I recently attended an invitational, farmers-only discussion on organic practices. Ten farmers in the room represented farms from 32 to over 4,000 acres. Post-collegiate farm experience ranged from 3 to 60 years with the group’s total farming experience exceeding 250 years. Organic farming experience totaled about 150 years. All ten had grown up in farming. If you calculated that farm kids used to start raking hay by age 8, then this group had almost 450 years of lifetime farm experience. Seven of them used livestock in their rotations. Only four had imported any kind of fertility -chicken or turkey manure from off farm– which has become a common practice for large-scale organic farms.
Eight of the ten, including the oldest farmer in the room, said that they were “still learning” and “trying to figure this out”.

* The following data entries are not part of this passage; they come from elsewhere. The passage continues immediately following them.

(** * mongogeneric.formsets: formset views over document models

    A shallow embedding of [mongogeneric/formsets.py].  The module is
    glue between Django's class-based views and the [mongodbforms]
    formset factory, so the embedding has three parts:

    - Python values, keyword-argument dictionaries and the attributes
      of a view instance ([View]);
    - the external collaborators (formset factory, formset objects,
      query and rendering mixins), gathered in the class
      [Collaborators], every theorem being proved for all of them;
    - the methods of the mixins, written in a small state-and-exception
      monad that threads the view instance, the document store and the
      log of calls made to the collaborators. *)

From stdpp Require Import gmap strings list fin_maps.

Open Scope string_scope.
Open Scope list_scope.

(** ** Python values *)

(** Objects of the host framework and of the forms library (classes,
    formsets, query dictionaries, callables) are opaque handles [VObj];
    such objects define neither [__bool__] nor [__len__] here, so they
    are truthy.  Sized collections (query results, saved documents) are
    [VList]. *)
#[warnings="-register-all"]
Inductive value : Type :=
| VNone
| VBool (b : bool)
| VInt (z : Z)
| VStr (s : string)
| VList (l : list value)
| VObj (o : N).

(** Python's truth test, as used by [if x:]. *)
Definition truthy (x : value) : bool :=
  match x with
  | VNone => false
  | VBool b => b
  | VInt z => negb (z =? 0)%Z
  | VStr s => negb (String.eqb s "")
  | VList l => match l with [] => false | _ :: _ => true end
  | VObj _ => true
  end.

(** The truth test of an optional name ([None] or a [str]). *)
Definition truthy_name (n : option string) : bool :=
  match n with
  | None => false
  | Some s => negb (String.eqb s "")
  end.

(** A [dict] with string keys: keyword arguments and template contexts. *)
Abbreviation kwargs := (gmap string value).

(** [d.update(other)]: the entries of [other] win. *)
Definition dict_update (d other : kwargs) : kwargs := other ∪ d.

(** ** Requests, views, responses *)

(** The part of [HttpRequest] the views read.  [full_path] is the value
    of [request.get_full_path()]. *)
Record HttpRequest : Type := {
  method : string;
  POST : value;
  FILES : value;
  full_path : string
}.

Definition get_full_path (r : HttpRequest) : value := VStr (full_path r).

(** An empty [QueryDict] or [MultiValueDict]. *)
Definition empty_QueryDict : value := VList [].

(** The request the framework hands to a view.  Django parses the body
    into [request.POST] and [request.FILES] only when the method is
    POST; for every other method, PUT included, both are empty whatever
    the body holds.  [body] and [uploads] are what the body of a POST
    is parsed into. *)
Definition http_request
    (m : string) (body uploads : value) (path : string) : HttpRequest := {|
  method := m;
  POST := if bool_decide (m = "POST") then body else empty_QueryDict;
  FILES := if bool_decide (m = "POST") then uploads else empty_QueryDict;
  full_path := path
|}.

(** The four instantiable classes of the module. *)
Inductive view_class : Type :=
| BaseFormSetView
| FormSetView
| BaseDocumentFormSetView
| DocumentFormSetView.

(** [DocumentFormSetMixin] is in the method resolution order of the two
    document classes only. *)
Definition is_document_view (c : view_class) : bool :=
  match c with
  | BaseDocumentFormSetView | DocumentFormSetView => true
  | BaseFormSetView | FormSetView => false
  end.

(** The attributes of a view instance.  [object_list] has no class-level
    default in this module: [None] is the attribute not being set, and
    reading it then raises [AttributeError]. *)
Record View : Type := {
  klass : view_class;
  document : value;
  initial : value;
  form_class : value;
  formset_class : value;
  success_url : value;
  extra : value;
  max_num : value;
  can_order : value;
  can_delete : value;
  exclude : value;
  fields : value;
  formfield_callback : value;
  object_list : option value;
  request : HttpRequest
}.

(** The class-level defaults of [BaseFormSetMixin] and
    [DocumentFormSetMixin]. *)
Definition default_view (c : view_class) (r : HttpRequest) : View := {|
  klass := c;
  document := VNone;
  initial := VList [];
  form_class := VNone;
  formset_class := VNone;
  success_url := VNone;
  extra := VInt 2;
  max_num := VNone;
  can_order := VBool false;
  can_delete := VBool false;
  exclude := VNone;
  fields := VNone;
  formfield_callback := VNone;
  object_list := None;
  request := r
|}.

(** The view with [object_list] set to [x]. *)
Definition set_object_list (x : value) (v : View) : View := {|
  klass := klass v;
  document := document v;
  initial := initial v;
  form_class := form_class v;
  formset_class := formset_class v;
  success_url := success_url v;
  extra := extra v;
  max_num := max_num v;
  can_order := can_order v;
  can_delete := can_delete v;
  exclude := exclude v;
  fields := fields v;
  formfield_callback := formfield_callback v;
  object_list := Some x;
  request := request v
|}.

(** The same view serving another request. *)
Definition with_request (r : HttpRequest) (v : View) : View := {|
  klass := klass v;
  document := document v;
  initial := initial v;
  form_class := form_class v;
  formset_class := formset_class v;
  success_url := success_url v;
  extra := extra v;
  max_num := max_num v;
  can_order := can_order v;
  can_delete := can_delete v;
  exclude := exclude v;
  fields := fields v;
  formfield_callback := formfield_callback v;
  object_list := object_list v;
  request := r
|}.

Definition with_method (m : string) (r : HttpRequest) : HttpRequest := {|
  method := m;
  POST := POST r;
  FILES := FILES r;
  full_path := full_path r
|}.

(** What a handler returns: the redirect built by this module, when
    [HttpResponseRedirect] accepted its URL, or whatever
    [render_to_response] produced. *)
Inductive response : Type :=
| HttpResponseRedirect (url : value)
| Rendered (body : value).

(** ** Exceptions and outcomes *)

Inductive exn : Type :=
| AttributeError (attr : string)
| Raised (payload : value).

Inductive outcome (A : Type) : Type :=
| Ok (a : A)
| Raise (e : exn).
Arguments Ok {A} a.
Arguments Raise {A} e.

(** ** Calls to the collaborators *)

Inductive event : Type :=
| EvGetQueryset
| EvFactory (doc : value) (args : list value) (kw : kwargs)
| EvInstantiate (fcls : value) (kw : kwargs)
| EvIsValid (formset : value)
| EvSave (formset : value)
| EvRender (context : kwargs).

Definition is_save (e : event) : bool :=
  match e with EvSave _ => true | _ => false end.

(** The formsets whose [save()] was called, in order. *)
Fixpoint saved_formsets (tr : list event) : list value :=
  match tr with
  | [] => []
  | EvSave f :: tr' => f :: saved_formsets tr'
  | _ :: tr' => saved_formsets tr'
  end.

(** The code outside this module.  [Store] is the document store; only
    a formset's [save()] writes to it.

    - [get_queryset], [get_context_object_name]:
      [mongogeneric.list.MultipleDocumentsMixin];
    - [ContextMixin_get_context_data]: [mongogeneric.compat.ContextMixin];
    - [documentformset_factory]: [mongodbforms]; its result is the
      formset class, [formset_init] is calling that class;
    - [is_valid], [save]: methods of the formset object;
    - [render_to_response]: the template-response mixin of the concrete
      class (the two [Base...] classes have none of their own, a
      subclass supplies it);
    - [disallowed_redirect]: the check made by Django's
      [HttpResponseRedirect(url)], which raises [DisallowedRedirect]
      for a URL whose scheme it does not allow: the exception raised
      for [url], or [None] when the URL is accepted. *)
Class Collaborators : Type := {
  Store : Type;
  get_queryset : View → Store → outcome value;
  get_context_object_name : View → value → option string;
  ContextMixin_get_context_data : View → kwargs → kwargs;
  documentformset_factory : value → list value → kwargs → outcome value;
  formset_init : value → kwargs → outcome value;
  is_valid : value → Store → outcome bool;
  save : value → Store → outcome value * Store;
  render_to_response : View → kwargs → Store → outcome value;
  disallowed_redirect : value → option exn
}.

(** ** The monad of a request

    A method runs from a [state] (the view instance and the document
    store) and yields a [result]: what it returned or raised, the state
    it left, and the calls it made to the collaborators, in order. *)

Record state `{Collaborators} : Type := {
  self : View;
  store : Store
}.

Record result `{Collaborators} (A : Type) : Type := {
  returned : outcome A;
  final : state;
  calls : list event
}.
Arguments returned {_ A} r.
Arguments final {_ A} r.
Arguments calls {_ A} r.

Section Monad.
Context `{C : Collaborators}.

Definition M (A : Type) : Type := state → result A.

Definition ret {A} (a : A) : M A :=
  fun s => {| returned := Ok a; final := s; calls := [] |}.

Definition bind {A B} (m : M A) (k : A → M B) : M B :=
  fun s =>
    let r := m s in
    match returned r with
    | Ok a =>
        let r' := k a (final r) in
        {| returned := returned r';
           final := final r';
           calls := calls r ++ calls r' |}
    | Raise e =>
        {| returned := Raise e; final := final r; calls := calls r |}
    end.

Definition raise {A} (e : exn) : M A :=
  fun s => {| returned := Raise e; final := s; calls := [] |}.

(** A computation that touches nothing: [o] is returned or raised. *)
Definition of_outcome {A} (o : outcome A) : M A :=
  fun s => {| returned := o; final := s; calls := [] |}.

Definition get_self : M View :=
  fun s => {| returned := Ok (self s); final := s; calls := [] |}.

(** [self.object_list = x] *)
Definition assign_object_list (x : value) : M unit :=
  fun s => {| returned := Ok tt;
              final := {| self := set_object_list x (self s);
                          store := store s |};
              calls := [] |}.

(** A call that reads the store. *)
Definition ask {A} (e : event) (f : View → Store → outcome A) : M A :=
  fun s => {| returned := f (self s) (store s); final := s; calls := [e] |}.

End Monad.

Notation "'let!' x ':=' m 'in' k" := (bind m (fun x => k))
  (at level 10, x name, m at level 100, k at level 200).

(** ** The methods *)

Section Methods.
Context `{C : Collaborators}.

(** *** Calls out of the module: each is logged, then answered by the
    collaborator. *)

Definition call_get_queryset : M value :=
  ask EvGetQueryset get_queryset.

Definition call_documentformset_factory
    (doc : value) (args : list value) (kw : kwargs) : M value :=
  ask (EvFactory doc args kw) (fun _ _ => documentformset_factory doc args kw).

Definition call_formset_init (fcls : value) (kw : kwargs) : M value :=
  ask (EvInstantiate fcls kw) (fun _ _ => formset_init fcls kw).

Definition call_is_valid (formset : value) : M bool :=
  ask (EvIsValid formset) (fun _ st => is_valid formset st).

Definition call_save (formset : value) : M value :=
  fun s =>
    let (r, st) := save formset (store s) in
    {| returned := r;
       final := {| self := self s; store := st |};
       calls := [EvSave formset] |}.

Definition call_render_to_response (context : kwargs) : M response :=
  ask (EvRender context)
      (fun v st =>
         match render_to_response v context st with
         | Ok body => Ok (Rendered body)
         | Raise e => Raise e
         end).

(** *** class BaseFormSetMixin *)

Definition get_initial (v : View) : value := initial v.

As the discussion meandered through successes and challenges, we found parallel discoveries.* Farming conversations, like so many other industries, often focus on specific practices –the how.

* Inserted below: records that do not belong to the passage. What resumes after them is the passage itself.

(** * wafreport: the statistics engine of [wafreport.c], embedded and verified

    The development follows the C source function by function:
    [read_in_scores] (the [fgets]/[sscanf] loop that fills the two score
    histograms), [avg_mean], [avg_median] and the table computed by
    [print_stats].

    Conventions of the embedding.
    - A C [int] is a [Z]; arithmetic that can leave the 32-bit range is
      written with [int_wrap] (two's complement wrap-around, what the usual
      compilers emit for the signed overflow that C leaves undefined).
    - An [int a[MAX_SCORE+1]] array is a [list Z], read with stdpp's lookup
      and written with stdpp's insert; every index the source uses is
      guarded to lie in [0, MAX_SCORE].
    - A C [double] is a [double] below: an exact rational, an infinity or
      NaN.  The sums the program accumulates in a [double] are sums of at
      most [MAX_SCORE+1] ints and therefore exact in binary64; only the
      quotients (the mean and the percentages) are rounded by the hardware,
      and [DNum q] then stands for the binary64 number nearest to [q].
      Signed zeros are not distinguished: the only divisors are converted
      ints, whose zero is [+0.0].
    - Text is [list ascii]; a line buffer is what one [fgets] call stores. *)

From Stdlib Require Import ZArith QArith Ascii String List Lia Bool Sorted.
From stdpp Require Import base list.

As members traded ideas and experiences around the room, what emerged was that the divergences in techniques didn’t stem so much from whether or not a method worked on its own, but rather how it fit the practitioner’s philosophy.
Most were open to new techniques if they could adapt it to their outlook. Others remained steadfast in making or waiting for the conditions that fit their method.

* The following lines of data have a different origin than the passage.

(** ** [addMessage] *)

(** With a session in memory: the message is appended and the list cut
    back, before the write and whatever its outcome. *)
Lemma addMessage_present (st : State) (uid : string) (r : Role) (c : string) (s : Session) :
  sessions (manager st) !! uid = Some s ->
  sessions (manager (snd (SessionManager.addMessage uid r c st)))
  = <[uid := {| userId := userId s;
                messages :=
                  truncate (maxMessagesPerSession (manager st))
                    (messages s ++
                     [{| role := r; content := c;
                         timestamp := clock (world st) (ticks (world st)) |}]);
                createdAt := createdAt s;
                lastActivityAt := clock (world st) (S (ticks (world st))) |}]>
      (sessions (manager st))
  /\ maxMessagesPerSession (manager (snd (SessionManager.addMessage uid r c st)))
     = maxMessagesPerSession (manager st).
Proof.
  destruct_state st. intros H. simpl in H.
  unfold SessionManager.addMessage, SessionManager.getSession,
    SessionManager.saveSession, truncate.
  run_m. rewrite H.
  rewrite (alter_present _ _ _ _ H).
  destruct (_ <? _)%Z.
  - rewrite (alter_present _ _ _ _ (lookup_insert_eq _ _ _)), insert_insert_eq.
    rewrite (alter_present _ _ _ _ (lookup_insert_eq _ _ _)), insert_insert_eq.
    rewrite lookup_insert_eq.
    destruct (fault calls); [destruct (cut calls); [destruct d|]; done|]. destruct d; done.
  - rewrite (alter_present _ _ _ _ (lookup_insert_eq _ _ _)), insert_insert_eq.
    rewrite lookup_insert_eq.
    destruct (fault calls); [destruct (cut calls); [destruct d|]; done|]. destruct d; done.
Qed.

(** The result of [addMessage] when the session is in memory: that of the
    write. *)
Lemma addMessage_present_result (st : State) (uid : string) (r : Role) (c : string) (s : Session) :
  sessions (manager st) !! uid = Some s ->
  fst (SessionManager.addMessage uid r c st)
  = match io_fault (world st) (io_calls (world st)) with
    | Some msg => Raise (mkError msg)
    | None =>
        match disk (world st) with
        | Some _ => Ok tt
        | None => Raise fs.ENOENT
        end
    end.
Proof.
  destruct_state st. intros H. simpl in H.
  unfold SessionManager.addMessage, SessionManager.getSession,
    SessionManager.saveSession.
  run_m. rewrite H.
  rewrite (alter_present _ _ _ _ H).
  destruct (_ <? _)%Z.
  - rewrite (alter_present _ _ _ _ (lookup_insert_eq _ _ _)), insert_insert_eq.
    rewrite (alter_present _ _ _ _ (lookup_insert_eq _ _ _)), insert_insert_eq.
    rewrite lookup_insert_eq.
    destruct (fault calls); [destruct (cut calls); [destruct d|]; done|]. destruct d; done.
  - rewrite (alter_present _ _ _ _ (lookup_insert_eq _ _ _)), insert_insert_eq.
    rewrite lookup_insert_eq.
    destruct (fault calls); [destruct (cut calls); [destruct d|]; done|]. destruct d; done.
Qed.

(** Without a session in memory: the fresh session is registered; the
    message is appended to it unless writing the fresh session failed. *)
Lemma addMessage_absent (st : State) (uid : string) (r : Role) (c : string) :
  sessions (manager st) !! uid = None ->
  sessions (manager (snd (SessionManager.addMessage uid r c st)))
  = <[uid := if creation_fails st uid then fresh_session uid (world st)
             else {| userId := uid;
                     messages :=
                       truncate (maxMessagesPerSession (manager st))
                         [{| role := r; content := c;
                             timestamp := clock (world st) (S (S (ticks (world st)))) |}];
                     createdAt := clock (world st) (ticks (world st));
                     lastActivityAt := clock (world st) (S (S (S (ticks (world st))))) |}]>
      (sessions (manager st))
  /\ maxMessagesPerSession (manager (snd (SessionManager.addMessage uid r c st)))
     = maxMessagesPerSession (manager st).
Proof.
  destruct_state st. intros H. simpl in H.
  unfold creation_fails, SessionManager.addMessage, SessionManager.getSession,
    SessionManager.saveSession, truncate, fresh_session.
  run_m. rewrite H. rewrite lookup_insert_eq.
  destruct (fault calls); [destruct (cut calls); [destruct d|]; done|]. destruct d as [d|]; [|done].
  rewrite (alter_present _ _ _ _ (lookup_insert_eq _ _ _)), insert_insert_eq.
  simpl List.length.
  destruct (_ <? _)%Z.
  - rewrite (alter_present _ _ _ _ (lookup_insert_eq _ _ _)), insert_insert_eq.
    rewrite (alter_present _ _ _ _ (lookup_insert_eq _ _ _)), insert_insert_eq.
    rewrite lookup_insert_eq.
    destruct (fault (S calls)); [destruct (cut (S calls))|]; done.
  - rewrite (alter_present _ _ _ _ (lookup_insert_eq _ _ _)), insert_insert_eq.
    rewrite lookup_insert_eq.
    destruct (fault (S calls)); [destruct (cut (S calls))|]; done.
Qed.

Lemma truncate_map {A B} (f : A -> B) (max : Z) (l : list A) :
  map f (truncate max l) = truncate max (map f l).
Proof.
  unfold truncate, Js.slice. rewrite length_map.
  destruct (_ <? _)%Z; [|reflexivity]. apply fmap_drop.
Qed.

Lemma truncate_nil {A} (max : Z) : truncate max (@nil A) = [].
Proof.
  unfold truncate, Js.slice.
  destruct (max <? _)%Z; [|reflexivity]. apply drop_nil.
Qed.

Lemma creation_fails_present (st : State) (uid : string) (s : Session) :
  sessions (manager st) !! uid = Some s -> creation_fails st uid = false.
Proof.
  intros H. unfold creation_fails. rewrite (getSession_present _ _ _ H). reflexivity.
Qed.

(** One call: the messages held afterwards. *)
Lemma addMessage_stored (st : State) (uid : string) (r : Role) (c : string) :
  exists new : list Message,
    map turn new = (if creation_fails st uid then [] else [(r, c)]) /\
    stored (snd (SessionManager.addMessage uid r c st)) uid
    = truncate (maxMessagesPerSession (manager st)) (stored st uid ++ new) /\
    is_Some (sessions (manager (snd (SessionManager.addMessage uid r c st))) !! uid) /\
    maxMessagesPerSession (manager (snd (SessionManager.addMessage uid r c st)))
    = maxMessagesPerSession (manager st).
Proof.
  unfold stored at 1 2.
  destruct (sessions (manager st) !! uid) as [s|] eqn:H.
  - destruct (addMessage_present st uid r c s H) as [E Hmax].
    rewrite (creation_fails_present _ _ _ H), E, lookup_insert_eq.
    eexists [_]. split; [|split; [reflexivity|split; [eauto|exact Hmax]]]. reflexivity.
  - destruct (addMessage_absent st uid r c H) as [E Hmax].
    rewrite E, lookup_insert_eq.
    destruct (creation_fails st uid).
    + exists []. split; [reflexivity|]. split; [|split; [eauto|exact Hmax]].
      simpl. symmetry. apply truncate_nil.
    + eexists [_]. split; [|split; [reflexivity|split; [eauto|exact Hmax]]]. reflexivity.
Qed.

In a field full of variables, belief and determination play an outsized role in success. We talk about the how, but don’t often acknowledge how much our individual “why” and personality influence outcomes. I’ve seen the phenomena before –in Iraq.
Marine company-grade infantry officers in the mid-2000’s received very similar training, discussed the same books, studied the same 28 Articles of Counterinsurgency, and went through the same pre-deployment work up exercises with their units.
How they implemented what they learned depended not only on where they ended up in Iraq, but on the personalities of the commanders themselves and their units. Different company commanders even in the same local area (like two farms on either side of the road) implemented different levels and methods of engaging Iraqi locals, different techniques in using (or not using) their vehicles, and different missions behind their patrols. Even though the they all received similar training, and shared similar external circumstances, individual commanders contrasted significantly in their interpretations and responses to those circumstances.
Many of our challenges today– in agriculture, the environment, food systems, or organizational change in general– come with innumerable variables and the clash of paradigms from our different regions, fields, and experiences.
Everyone wants to sell solutions to these problems (and others). Before you buy into their how, see if you can learn their why. Be wary if they show no interest in yours. Your why is the foundation of your success.
Understanding each other's why will be the foundation of our collective success.
*This is not an article about organic farming, but for those who care, the five who had been using roller crimpers as part of their no-till soybean systems had abandoned crimping rye for the last two or more years and experienced higher soybean yields without crimping, opting to harvest the rye over the beans instead.